TASK TO COMPLETE
In the entries below, find each line with the word "args" and return it.

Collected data
(* ===== verification/StrategyPlan.v ===== *)
(** * StrategyPlan: what a compiled plan is

    [compile_intent] of [strategy/compiler.rs] stated against the book it reads:
    where every call goes, what it carries, which effects are recorded, and
    which of the validator's conditions ([StrategyValidator.plan_accepted]) a
    compiled plan meets already. *)

From S2P Require Import Prelude Text SpawnProtocol Types Externals AgentTypes Evm TopUp AgentStore StrategyTypes StrategyStore StrategyValidator StrategyAbi StrategyCompiler StrategyCodec.
From Stdlib Require Import Ascii Strings.Byte.

(** ** Text of numbers and calldata *)

Lemma parse_digits_all w s acc x : parse_digits w acc s = Some x -> all_digits s = true.
Proof.
  unfold all_digits. revert acc. induction s as [|a s IH]; intros acc; simpl; [done|].
  destruct (digit_value a); [|done]. case_match; [|done]. simpl. apply IH.
Qed.

Lemma digit_plain a : is_some (digit_value a) = true -> is_plain a = true.
Proof. by destruct a as [[] [] [] [] [] [] [] []]. Qed.

Lemma all_digits_plain s : all_digits s = true -> forallb is_plain (str_bytes s) = true.
Proof. unfold all_digits. rewrite !forallb_forall. intros Hs a Ha. by apply digit_plain, Hs. Qed.

Lemma parse_digits_pretty w x : in_uint w x -> parse_digits w 0 (pretty x) = Some x.
Proof.
  intros Hx. apply parse_uint_pretty in Hx. unfold parse_uint in Hx.
  rewrite strip_plus_digit in Hx by (apply pretty_N_digit_head). simpl in Hx. by case_match.
Qed.

Lemma all_digits_pretty (x : N) : all_digits (pretty x) = true.
Proof.
  apply (parse_digits_all x _ 0 x), parse_digits_pretty. unfold in_uint, max_uint.
  pose proof (N.pow_gt_lin_r 2 x ltac:(lia)). lia.
Qed.

Lemma u256_of_pretty `{libs : StrategyLibs} x : in_uint 256 x -> u256_of (pretty x) = Some x.
Proof.
  intros Hx%parse_digits_pretty. pose proof (parse_digits_all _ _ _ _ Hx) as Hdigits.
  unfold u256_of, parse_u256_decimal. rewrite (trim_plain _ (all_digits_plain _ Hdigits)).
  rewrite Hdigits, Hx. destruct (is_empty (pretty x)) eqn:Hempty; [|done].
  destruct (pretty_N_nonempty x). by destruct (pretty x).
Qed.

Lemma parse_hex_digits_in_uint w s acc x :
  in_uint w acc -> parse_hex_digits w acc s = Some x -> in_uint w x.
Proof.
  revert acc. induction s as [|a s IH]; intros acc Hacc; simpl; [by intros [= <-]|].
  destruct (hex_value a); [|done]. case_match eqn:Hle; [|done]. apply IH. by apply N.leb_le.
Qed.

Lemma parse_u256_in_uint `{libs : StrategyLibs} raw field x :
  parse_u256_from_decimal_or_hex raw field = Ok x -> in_uint 256 x.
Proof.
  assert (in_uint 256 0) as Hzero by (by apply N.leb_le).
  unfold parse_u256_from_decimal_or_hex. intros [_ Hrun]%err_if_seq_Ok.
  destruct (match strip_prefix _ "0x" with Some hex => Some hex | None => _ end) as [hex|].
  - destruct (is_empty hex); [by injection Hrun as <-|].
    apply err_if_seq_Ok in Hrun as [_ Hrun%ok_or_Ok]. by eapply parse_hex_digits_in_uint.
  - apply err_if_seq_Ok in Hrun as [_ Hrun%ok_or_Ok]. by eapply parse_digits_in_uint.
Qed.

(** A selector and the arguments behind it are a blob of whole bytes. *)
Lemma selector_blob (selector arguments : list byte) (field : string) :
  let data := "0x" +:+ hex_encode (selector ++ arguments) in
  normalize_hex_blob data field = Ok data
  /\ str_len (trim data) = (2 + 2 * N.of_nat (length (selector ++ arguments)))%N.
Proof.
  intros data.
  pose proof (hex_encode_is_lower_hex (selector ++ arguments)) as Hhex.
  unfold is_lower_hex in Hhex. apply andb_true_iff in Hhex as [Hsize%N.eqb_eq Hdigits].
  destruct (lower_hex_normal _ Hdigits) as (Htrim & Hlower & Hascii).
  unfold normalize_hex_blob, data. rewrite Htrim, Hlower, strip_0x. simpl ok_or.
  split; [|by rewrite str_len_app, Hsize].
  change (Ok ?x ≫= ?f) with (f x). cbv beta. rewrite Hsize, Hascii.
  by rewrite (N.mul_comm 2), N.Div0.mod_mul.
Qed.

Lemma hex_encode_app (l k : list byte) : hex_encode (l ++ k) = hex_encode l +:+ hex_encode k.
Proof.
  induction l as [|b l IH]; [done|]. simpl. rewrite IH. by rewrite string_app_assoc.
Qed.

(** ** Loops over results *)

Lemma try_imap_lookup {A B} (f : nat -> A -> result string B) (l : list A) k :
  try_imap f l = Ok k ->
  length k = length l
  /\ forall i x, l !! i = Some x -> exists y, k !! i = Some y /\ f i x = Ok y.
Proof.
  unfold try_imap. intros Hk%try_map_Ok. split.
  { apply Forall2_length in Hk. by rewrite length_imap in Hk. }
  intros i x Hx. assert (imap pair l !! i = Some (i, x)) as Hpair by (by rewrite list_lookup_imap, Hx).
  destruct (Forall2_lookup_l _ _ _ _ _ Hk Hpair) as (y & Hy & Hf). by exists y.
Qed.

(** ** Compiled calls *)

(** The arguments of a function as the call encodes them. *)
Definition call_specs (function : AbiFunctionSpec.t) : list AbiTypeSpec.t :=
  normalize_named_specs (AbiFunctionSpec.inputs function).

Section Plan.
#[local] Set Default Proof Using "All".
Context `{ext : Externals, ext_ok : !ExternalsOk ext, libs : StrategyLibs}.

(** What [compile_call] yields for the call at an index: the target is bound to
    the function's role in the template, the function is one of the artifact
    of that role, and the calldata is its selector with the encoded arguments. *)
Record call_compiled (key : StrategyTemplateKey.t) (template : StrategyTemplate.t) (s : Book.t) (index : nat)
    (function : AbiFunctionSpec.t) (typed : IntentTypedCall.t) (call : StrategyExecutionCall.t)
    : Prop := {
  compiled_role : StrategyExecutionCall.role call = trim (AbiFunctionSpec.role function)
    /\ StrategyExecutionCall.role call <> "";
  compiled_target : exists binding, binding ∈ StrategyTemplate.contract_roles template
    /\ trim (ContractRoleBinding.role binding) = StrategyExecutionCall.role call
    /\ trim (ContractRoleBinding.source_ref binding) <> ""
    /\ normalize_evm_address (ContractRoleBinding.address binding)
       = Ok (StrategyExecutionCall.to call);
  compiled_data : exists signature artifact candidate values arguments,
    canonical_signature (AbiFunctionSpec.name function) (AbiFunctionSpec.inputs function)
      = Ok signature
    /\ get_abi_artifact
         (AbiArtifactKey.mk (StrategyTemplateKey.protocol key) (StrategyTemplateKey.chain_id key)
           
            (StrategyExecutionCall.role call)) s = Some artifact
    /\ candidate ∈ AbiArtifact.functions artifact
    /\ AbiFunctionSpec.selector_hex candidate = recompute_selector_hex signature
    /\ lower_call_args (IntentTypedCall.args typed) (call_specs function)
         ("calls[" +:+ pretty (N.of_nat index) +:+ "].args") = Ok values
    /\ encode_abi_params (abi_type <$> call_specs function) values = Ok arguments
    /\ StrategyExecutionCall.data call
       = recompute_selector_hex signature +:+ hex_encode arguments;
  compiled_value : exists value,
    parse_u256_from_decimal_or_hex (default "0" (IntentTypedCall.value_wei typed)) "value_wei"
      = Ok value
    /\ StrategyExecutionCall.value_wei call = pretty value;
}.

Lemma role_bindings_elem template bindings role binding :
  role_bindings template = Ok bindings -> bindings !! role = Some binding ->
  binding ∈ StrategyTemplate.contract_roles template
  /\ trim (ContractRoleBinding.role binding) = role.
Proof.
  unfold role_bindings. intros (pairs & Hpairs & [= <-])%result_bind_Ok Hbinding.
  apply elem_of_list_to_map_2 in Hbinding. rewrite elem_of_reverse in Hbinding.
  destruct (try_map_elem _ _ _ _ Hpairs Hbinding) as (found & Hfound & Hrole).
  apply result_bind_Ok in Hrole as (trimmed & Htrimmed & [= <- <-]).
  unfold normalize_non_empty in Htrimmed. by apply err_if_seq_Ok in Htrimmed as [_ [= <-]].
Qed.

Lemma normalize_non_empty_Ok raw field trimmed :
  normalize_non_empty raw field = Ok trimmed <-> trimmed = trim raw /\ trimmed <> "".
Proof.
  unfold normalize_non_empty. rewrite err_if_seq_Ok, is_empty_false. naive_solver.
Qed.

Lemma compile_call_compiled key template bindings action_id typed_calls s index function schema call :
  role_bindings template = Ok bindings -> derive_call_schema function = Ok schema ->
  compile_call key bindings action_id typed_calls s index
    (function, schema) = Ok call ->
  exists typed, typed_calls !! index = Some typed
    /\ call_compiled key template s index function typed call.
Proof.
  intros Hbindings Hschema Hcall.
  apply result_bind_Ok in Hschema as (schema_role & _ & Hschema).
  apply result_bind_Ok in Hschema as (schema_name & _ & Hschema).
  apply result_bind_Ok in Hschema as (signature & Hverify & [= <-]).
  apply result_bind_Ok in Hverify as (declared & Hsignature & Hverify).
  apply result_bind_Ok in Hverify as (normalized & Hnormalized & Hverify).
  apply err_if_seq_Ok in Hverify as [Hselector%bool_decide_eq_false%dec_stable [= ->]].
  unfold compile_call in Hcall. rewrite Hnormalized in Hcall. subst normalized.
  apply result_bind_Ok in Hcall as (? & [= <-] & Hcall).
  apply result_bind_Ok in Hcall as (role & [Hrole Hnamed]%normalize_non_empty_Ok & Hcall).
  apply result_bind_Ok in Hcall as (binding & Hbinding%ok_or_Ok & Hcall).
  apply err_if_seq_Ok in Hcall as [Hsource%is_blank_false Hcall].
  apply result_bind_Ok in Hcall as (to & Hto & Hcall).
  apply result_bind_Ok in Hcall as (artifact & Hartifact%ok_or_Ok & Hcall).
  apply err_if_seq_Ok in Hcall as [_ Hcall].
  apply err_if_seq_Ok in Hcall as [Hmatching%negb_false_iff%existsb_exists Hcall].
  destruct Hmatching as (candidate & Hcandidate%list_elem_of_In & Hsame%bool_decide_eq_true).
  apply result_bind_Ok in Hcall as (typed & Htyped%ok_or_Ok & Hcall).
  apply result_bind_Ok in Hcall as (value & Hvalue & Hcall).
  apply result_bind_Ok in Hcall as (values & Hvalues & Hcall).
  apply result_bind_Ok in Hcall as (arguments & Harguments & [= <-]).
  destruct (role_bindings_elem _ _ _ _ Hbindings Hbinding) as [Helem Hbound].
  exists typed. split; [done|]. split; simpl; [done| | |by exists value].
  - by exists binding.
  - exists signature, artifact, candidate, values, arguments. do 6 (split; [done|]).
    unfold recompute_selector_hex. rewrite string_app_assoc. f_equal.
    change (trim_start_0x ("0x" +:+ ?s)) with (trim_start_0x s).
    pose proof (hex_encode_is_lower_hex (take 4 (keccak256 (as_bytes signature)))) as Hhex.
    unfold is_lower_hex in Hhex. apply andb_true_iff in Hhex as [_ Hdigits].
    by rewrite trim_start_0x_digits by (by apply lower_hex_normal).
Qed.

SOLUTION TO THE EXERCISE
    /\ lower_call_args (IntentTypedCall.args typed) (call_specs function)
         ("calls[" +:+ pretty (N.of_nat index) +:+ "].args") = Ok values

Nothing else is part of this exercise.